Research elsewhere is exploring how sleep is different for people with mental disorders such as schizophrenia. Several papers published last year used MRI scans to show that, when people were short on sleep, the higher-thinking region of the brain that dictates food choices was impaired, leading them to crave sweeter and saltier tastes. Research is also revealing the potential long-term implications of poor sleep – another recent study found a link between sleep and insulin resistance in teenagers, which could affect the risk of diabetes later in life.

And yet a little more sleep goes a long way. In one of Reut Gruber's recent studies, giving just 27 minutes more sleep to children who are 7 to 11 shows improvements in their emotional behaviour in school, and a significant drop in reported sleepiness. (Dr. Gruber reports similar findings with children with attention-deficit disorders.)

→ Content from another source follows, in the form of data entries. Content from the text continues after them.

(* ===== verification/CString.v ===== *)
(** * C strings in fixed-size char arrays

    A [char buf[N]] is a list of [N] bytes; the C string it holds is what comes
    before the first NUL.  Bytes after the NUL stay in the array: several
    calculator behaviours depend on such stale bytes, so the operations below
    write exactly the bytes their C counterparts write. *)

From Stdlib Require Export Ascii.
From S2P Require Import Prelude.

Abbreviation char := ascii (only parsing).
Definition NUL : char := "000"%char.
Abbreviation cbuf := (list ascii) (only parsing).

(** A literal as a list of bytes. *)
Definition str (s : string) : list char := String.list_ascii_of_string s.
Arguments str _%_string_scope.

(** [memchr]-like split: the bytes before the first [c], and the suffix that
    starts with it. *)
Fixpoint before (c : char) (b : list char) : list char :=
  match b with
  | [] => []
  | x :: b' => if decide (x = c) then [] else x :: before c b'
  end.

Fixpoint strchr (c : char) (b : list char) : option (list char) :=
  match b with
  | [] => None
  | x :: b' => if decide (x = c) then Some b else strchr c b'
  end.

(** The C string held by a buffer, and its length. *)
Definition cstr (b : cbuf) : list char := before NUL b.
Definition strlen (b : cbuf) : nat := length (cstr b).

(** A buffer that holds a C string. *)
Definition terminated (b : cbuf) : bool := bool_decide (NUL ∈ b).

(** [buf[i] = c], with [i] a C int. *)
Definition buf_set (i : Z) (c : char) (b : cbuf) : option cbuf :=
  if decide (0 ≤ i < Z.of_nat (length b))%Z
  then Some (<[Z.to_nat i := c]> b) else None.

Definition buf_get (i : Z) (b : cbuf) : option char :=
  if decide (0 ≤ i)%Z then b !! Z.to_nat i else None.

(** Write the bytes [s] and a NUL from offset [off] on. *)
Definition write_str (off : nat) (s : list char) (b : cbuf) : option cbuf :=
  if decide (off + length s + 1 ≤ length b)
  then Some (take off b ++ s ++ [NUL] ++ drop (off + length s + 1) b)
  else None.

(** [strcat(b, s)] *)
Definition strcat (s : list char) (b : cbuf) : option cbuf :=
  if terminated b then write_str (strlen b) s b else None.

(** [strlcpy(b, s, sizeof b)] and [snprintf(b, sizeof b, "%s", s)]: both write
    at most [sizeof b - 1] bytes and a NUL, and leave the rest of [b] alone. *)
Definition strlcpy (s : list char) (b : cbuf) : option cbuf :=
  write_str 0 (take (length b - 1) s) b.
Definition snprintf (s : list char) (b : cbuf) : option cbuf := strlcpy s b.

(** ** Texts: strings in arrays that are only written by [snprintf] *)

Abbreviation text := (list ascii) (only parsing).

(** [snprintf(b, n, "%s", s)] *)
Definition trunc (n : nat) (s : text) : text := take (n - 1) s.
Arguments trunc : simpl never.

Definition LF : char := "010"%char.

(** The strings [fgets(line, 1024, fp)] delivers; [n] more bytes fit. *)
Fixpoint fgets_lines (n : nat) (cur : text) (file : text) : list text :=
  match file with
  | [] => match cur with [] => [] | _ => [cur] end
  | c :: file' =>
    match n with
    | O => []
    | S n' =>
      if decide (c = LF ∨ n' = O)
      then (cur ++ [c]) :: fgets_lines 1023 [] file'
      else fgets_lines n' (cur ++ [c]) file'
    end
  end.

(** The same for another buffer: [size] bytes fit, [n] more. *)
Fixpoint fgets_sized (size n : nat) (cur : text) (file : text) : list text :=
  match file with
  | [] => match cur with [] => [] | _ => [cur] end
  | c :: file' =>
    match n with
    | O => []
    | S n' =>
      if decide (c = LF ∨ n' = O) then (cur ++ [c]) :: fgets_sized size size [] file'
      else fgets_sized size n' (cur ++ [c]) file'
    end
  end.

(** ** Lemmas *)

Lemma before_nomem c b : c ∉ before c b.
Proof.
  induction b as [|x b IH]; simpl; [set_solver|].
  case_decide; set_solver.
Qed.

Lemma before_app_mem c s t : c ∉ s → before c (s ++ c :: t) = s.
Proof.
  induction s as [|x s IH]; simpl; intros H.
  - by rewrite decide_True.
  - rewrite decide_False by set_solver. f_equal. apply IH. set_solver.
Qed.

Lemma before_none c b : c ∉ b → before c b = b.
Proof.
  induction b as [|x b IH]; simpl; intros H; [done|].
  rewrite decide_False by set_solver. f_equal. apply IH. set_solver.
Qed.

Lemma before_split c b :
  c ∈ b → b = before c b ++ c :: drop (S (length (before c b))) b.
Proof.
  induction b as [|x b IH]; simpl; intros H; [set_solver|].
  case_decide; subst; simpl; [by rewrite drop_0|].
  f_equal. apply IH. set_solver.
Qed.

Lemma before_length_lt c b : c ∈ b → length (before c b) < length b.
Proof.
  intros H. rewrite (before_split c b H) at 2.
  rewrite length_app. simpl. lia.
Qed.

Lemma before_take c b : before c b = take (length (before c b)) b.
Proof.
  induction b as [|x b IH]; simpl; [done|].
  case_decide; simpl; [done|]. by f_equal.
Qed.

Lemma cstr_app s t : NUL ∉ s → cstr (s ++ NUL :: t) = s.
Proof. apply before_app_mem. Qed.

Lemma cstr_no_nul b : NUL ∉ cstr b.
Proof. apply before_nomem. Qed.

Lemma terminated_true b : terminated b = true ↔ NUL ∈ b.
Proof. unfold terminated. by rewrite bool_decide_eq_true. Qed.

Lemma strlen_lt b : terminated b = true → strlen b < length b.
Proof. rewrite terminated_true. apply before_length_lt. Qed.

Lemma cstr_split b :
  terminated b = true → b = cstr b ++ NUL :: drop (S (strlen b)) b.
Proof. rewrite terminated_true. apply before_split. Qed.

Lemma write_str_length off s b b' :
  write_str off s b = Some b' → length b' = length b.
Proof.
  unfold write_str. case_decide; [|done]. intros [= <-].
  rewrite !length_app, length_take. simpl. rewrite length_drop. lia.
Qed.

Lemma write_str_terminated off s b b' :
  write_str off s b = Some b' → terminated b' = true.
Proof.
  unfold write_str. case_decide; [|done]. intros [= <-].
  apply terminated_true. set_solver.
Qed.

Lemma write_str_some off s b :
  off + length s + 1 ≤ length b → is_Some (write_str off s b).
Proof. unfold write_str. intros. rewrite decide_True by done. eauto. Qed.

Lemma take_not_elem {A} (x : A) n (s : list A) : x ∉ s → x ∉ take n s.
Proof. intros H Hin. apply H. by eapply subseteq_take. Qed.

Lemma strlcpy_cstr s b b' :
  NUL ∉ s → strlcpy s b = Some b' → cstr b' = take (length b - 1) s.
Proof.
  unfold strlcpy, write_str. intros Hs. case_decide; [|done]. intros [= <-].
  apply cstr_app. by apply take_not_elem.
Qed.

Lemma strlcpy_some s b : 0 < length b → is_Some (strlcpy s b).
Proof. intros. apply write_str_some. rewrite length_take. lia. Qed.

Lemma strcat_cstr s b b' :
  NUL ∉ s → strcat s b = Some b' → cstr b' = cstr b ++ s.
Proof.
  unfold strcat, write_str. intros Hs.
  destruct (terminated b) eqn:Ht; [|done]. case_decide; [|done]. intros [= <-].
  change (take (strlen b) b) with (take (length (before NUL b)) b).
  rewrite <- before_take, app_assoc. simpl.
  apply cstr_app. rewrite elem_of_app. intros [?|?]; [|done].
  by apply (cstr_no_nul b).
Qed.

Lemma strcat_some s b :
  terminated b = true → strlen b + length s < length b → is_Some (strcat s b).
Proof.
  intros Ht Hl. unfold strcat. rewrite Ht. apply write_str_some. lia.
Qed.

Lemma strcat_length s b b' : strcat s b = Some b' → length b' = length b.
Proof. unfold strcat. destruct (terminated b); [apply write_str_length|done]. Qed.

Lemma buf_set_length i c b b' : buf_set i c b = Some b' → length b' = length b.
Proof.
  unfold buf_set. case_decide; [|done]. intros [= <-]. by rewrite length_insert.
Qed.

Lemma strchr_incl c b e x : strchr c b = Some e → x ∈ e → x ∈ b.
Proof.
  induction b as [|y b IH]; simpl; [done|].
  case_decide; intros E Hin; [by injection E as <-|]. right. auto.
Qed.

Lemma trunc_fits n s : (0 < n → length (trunc n s) < n)%nat.
Proof. intros. unfold trunc. rewrite length_take. lia. Qed.

Lemma trunc_short n s : (length s < n)%nat → trunc n s = s.
Proof. intros. unfold trunc. apply take_ge. lia. Qed.

Lemma trunc_nonempty n s : (1 < n)%nat → s ≠ [] → trunc n s ≠ [].
Proof. intros Hn Hs. unfold trunc. destruct n as [|[|n]]; [lia..|]. by destruct s. Qed.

As for Kush Thaker, he has accepted his sleepy adolescence – dozing off in morning classes, catnapping (along with many of his peers) during study period and resorting to the occasional Red Bull, although lately, he is more likely to try water – "drinking, splashing, whatever works."

Mathew Pilon, 17, a Grade 12 student in Port Colborne, Ont., quips that, unless "the Earth's rotation slows drastically somehow, … I'm stuck with drowsy morning and sleepless nights."

The problem is that those drowsy mornings and sleepless nights add up to a lifetime of sleep deficits.

And even if science is still struggling to assess whether the end result will be good or bad, "the impact of poor sleep on society is rather under-appreciated," a tactful Stuart Fogel says.